3) Then we made the structure of all three datasets similar by doing the following two processes:
3.1) making the causes of deaths as the column names and making the year of occurence as row names.
3.2) renaming the column names so that they have the same name. For example; drug overdose == overdose
4) finally we joined the data sets. Take note that each data record has a label which shows which data set it was taken from.
5) to plot the data sets, I have chosen the facet model.
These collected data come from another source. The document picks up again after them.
(* ===== verification/FsWitness.v ===== *)
(** The theorems on the file system applied to the states of [FsBoot]. *)

From S2P Require Import Prelude.
From S2P Require Import Spinlock.
From S2P Require Import Proc.
From S2P Require Import FsState.
From S2P Require Import Bio.
From S2P Require Import BioSpec.
From S2P Require Import Log.
From S2P Require Import LogSpec.
From S2P Require Import LogTheorems.
From S2P Require Import BioTheorems.
From S2P Require Import FsBoot.
From S2P Require Import Console.
From S2P Require Import Boot.
From S2P Require Import Virtio.

(** ** bio.c *)

Lemma cache_coherent_witness : exists k,
  wp (write_block no_switch 1 ideal_rw 1 100 ones >>> read_blocks no_switch 1 ideal_rw 1 [200; 100; 300] >>>
      read_block no_switch 1 ideal_rw 1 100) k (fun r k' => r = ones /\ d_block (fs_disk (k_files k')) 100 = ones).
Proof.
  destruct (fs_ready (fun _ => zeros) blank_log) as (k & H & _). exists k.
  eapply wp_mono; [apply (cache_coherent no_switch 1 (Nat.lt_0_succ 0) ideal_rw ideal_ok 0 1 1 k _ 100 ones [200; 100; 300] H)|].
  - split; [cbn; rewrite map_size_empty; unfold NBUF; lia|]. intros b. unfold refs. cbn [cr]. rewrite lookup_empty. cbn. lia.
  - cbn beta. intros r k' (Hr & Hd & _). by split.
Defined.

Lemma full_log_panics_witness : exists k,
  wpe (commit no_switch 1 ideal_rw) k (fun _ _ => False) (fun e => e = "bget: no buffers"%string).
Proof.
  destruct fs_full as (k & A & H & Hl & Hr). exists k.
  apply (full_log_panics no_switch 1 ideal_rw 0 1 1 k A full_blocks).
  - exact H.
  - rewrite Hl. exact full_tx.
  - by vm_compute.
  - intros b Hb. rewrite Hr, decide_True by exact Hb. lia.
  - rewrite Hl, Hr, decide_False; [done|]. apply (bool_decide_unpack _). by vm_compute.
Defined.

(** ** log.c *)

(** A commit, and the recovery of a machine that stopped before its first
    write. *)
Lemma commit_crash_safe_witness : exists k kb,
  wp (commit no_switch 1 ideal_rw) k (fun _ k' => d_block (fs_disk (k_files k')) 100 = ones /\
    wp (recover_from_log no_switch 1 ideal_rw) kb (fun _ kb' => d_block (fs_disk (k_files kb')) 100 = zeros)).
Proof.
  destruct fs_dirty as (k & H & Hl). destruct (fs_booted (fun _ => zeros)) as [kb B]. exists k, kb.
  eapply wp_mono; [apply (commit_crash_safe no_switch 1 (Nat.lt_0_succ 0) ideal_rw ideal_ok 0 1 1 k dirty [100])|].
  - exact H.
  - rewrite Hl. exact dirty_tx.
  - done.
  - exact dirty_roomy.
  - rewrite Hl. apply (bool_decide_unpack _). by vm_compute.
  - rewrite Hl. by vm_compute.
  - cbn beta. rewrite Hl. intros _ k' (trace & _ & _ & Hd & Hrec). assert (Ho : off_log 2 100) by (right; lia).
    split; [rewrite Hd by exact Ho; by vm_compute|].
    eapply wp_mono; [apply (Hrec [] 0%nat 1 kb); [apply prefix_nil|exact B]|]. cbn beta. intros _ kb' Hd'.
    by rewrite Hd' by exact Ho.
Defined.

Lemma end_op_commits_witness : exists k,
  wp (log_end_op no_switch 1 ideal_rw) k (fun _ k' => d_block (fs_disk (k_files k')) 100 = ones).
Proof.
  destruct fs_dirty as (k & H & Hl). exists k.
  eapply wp_mono; [apply (end_op_commits no_switch 1 (Nat.lt_0_succ 0) ideal_rw ideal_ok 0 1 1 k dirty [100])|].
  - exact H.
  - rewrite Hl. exact dirty_tx.
  - done.
  - exact dirty_roomy.
  - by rewrite Hl.
  - by rewrite Hl.
  - cbn beta. intros _ k' (_ & _ & _ & Hd). rewrite Hd; [by vm_compute|]. rewrite Hl. right. cbn. lia.
Defined.

Lemma log_write_records_witness : exists k j,
  wp (log_write j) k (fun _ k' => tx 1 (fs_log (k_files k')) [100]).
Proof.
  destruct (fs_locked (fun _ => zeros) blank_log) as (k & j & H & Hl). exists k, j.
  eapply wp_mono; [apply (log_write_records 0 1 1 k _ {[100 := j]} 100 j [] H)|].
  - apply lookup_singleton_eq.
  - rewrite Hl. split; try done; [cbn; lia|constructor|intros b Hb; by apply not_elem_of_nil in Hb..].
  - cbn. lia.
  - rewrite Hl. cbn. lia.
  - by rewrite Hl.
  - lia.
  - rewrite Hl. right. cbn. lia.
  - by vm_compute.
  - cbn beta. intros _ k' (l' & _ & T). exact T.
Defined.

Lemma begin_op_reserves_witness : exists k,
  wp (log_begin_op no_switch 1) k (fun _ k' => lg_outstanding (fs_log (k_files k')) = 2).
Proof.
  destruct (fs_ready (fun _ => zeros) blank_log) as (k & H & Hl). exists k.
  eapply wp_mono; [apply (begin_op_reserves no_switch 1 (Nat.lt_0_succ 0) 0 1 k)|].
  - apply H.
  - by rewrite Hl.
  - by rewrite Hl.
  - by rewrite Hl.
  - rewrite Hl. by vm_compute.
  - cbn beta. intros _ k' [-> _]. cbn. by rewrite Hl.
Defined.

(** A crash with one of two blocks installed. *)
Lemma initlog_leaves_torn_witness :
  let d := apply_writes (take 4 (commit_writes 2 [100; 101] (fun _ => ones))) (fun _ => zeros) in
  wp (initlog no_switch 1 ideal_rw 1) (blank_kernel d blank_log) (fun _ k' =>
    d_block (fs_disk (k_files k')) 100 = ones /\ d_block (fs_disk (k_files k')) 101 = zeros).
Proof.
  intros d.
  eapply wp_mono; [apply (initlog_leaves_torn no_switch 1 ideal_rw 1 (blank_kernel d blank_log) 2 [100; 101] (fun _ => ones) (fun _ => zeros) 1)|].
  - apply (bool_decide_unpack _). by vm_compute.
  - cbn. lia.
  - intros b [->|[->|Hb%not_elem_of_nil]%elem_of_cons]%elem_of_cons; [right; lia|right; lia|done].
  - cbn. lia.
  - done.
  - done.
  - cbn beta. intros _ k' Hd. split; [by rewrite (Hd 0%nat)|by rewrite (Hd 1%nat)].
Defined.

(** ** console.c *)

Lemma blank_cons_wf : cons_wf (Console (replicate 128 0) 0 0 0).
Proof.
  split; cbn [c_r c_w c_e c_buf]; [apply length_replicate|lia|lia|lia|apply (bool_decide_unpack _); by vm_compute|apply not_elem_of_nil].
Qed.

Lemma consoleintr_edits_witness :
  wp (consoleintr (ret tt) 97) (blank_kernel (fun _ => zeros) blank_log) (fun _ k' =>
    abs (fs_cons (k_files k')) = ([], [97])).
Proof.
  eapply wp_mono; [apply (consoleintr_edits (ret tt) (blank_kernel (fun _ => zeros) blank_log) 97)|].
  - done.
  - by vm_compute.
  - exact blank_cons_wf.
  - lia.
  - done.
  - cbn beta. intros _ k' (_ & _ & ->). by vm_compute.
Defined.

Lemma disk_init_ready_witness : exists s', virtio_disk_init plain_reg (set_vs_m boot_machine off_disk) = Ok (tt, s') /\ vstart s'.
Proof.
  assert (Hu : unstarted (set_vs_m boot_machine off_disk)) by (destruct off_disk_unstarted as [? ? ? ?]; split; assumption).
  pose proof boot_machine_inv as Hm. unfold boot_list16 in Hm. cbn [map seq] in Hm.
  pose proof (disk_init_ready plain_reg plain_reg_there (set_vs_m boot_machine off_disk) _ _ _ _ Hu Hm) as W.
  destruct (proj1 (wp_Ok _ _ _) W) as ([] & s' & E & Hs & _).
  exists s'. exact (conj E Hs).
Defined.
The reason is that I now have a grid where each plot shows the data set it is representing and the cause of death it is related to.
Final note: my grouping of the causes of death and especially the "medical diseases" was based on my general knowledge and understanding. There are other, perhaps better ways to do the grouping.
### 5) Conclusion:
as the plot shows, it seems that based on the "cdc" data set "heart" and "cancer" diseases are the primary mains of causes of death. Based on "google trends", "stroke" has the largest number followed by "kidney" and "cancer" respectively. Based on "New York Times", "terrorism", "homocide", and "cancer" are the three main primary causes of deaths.
The noticeable fact:
1) cancer is one of the primary causes of deaths in all three data sets.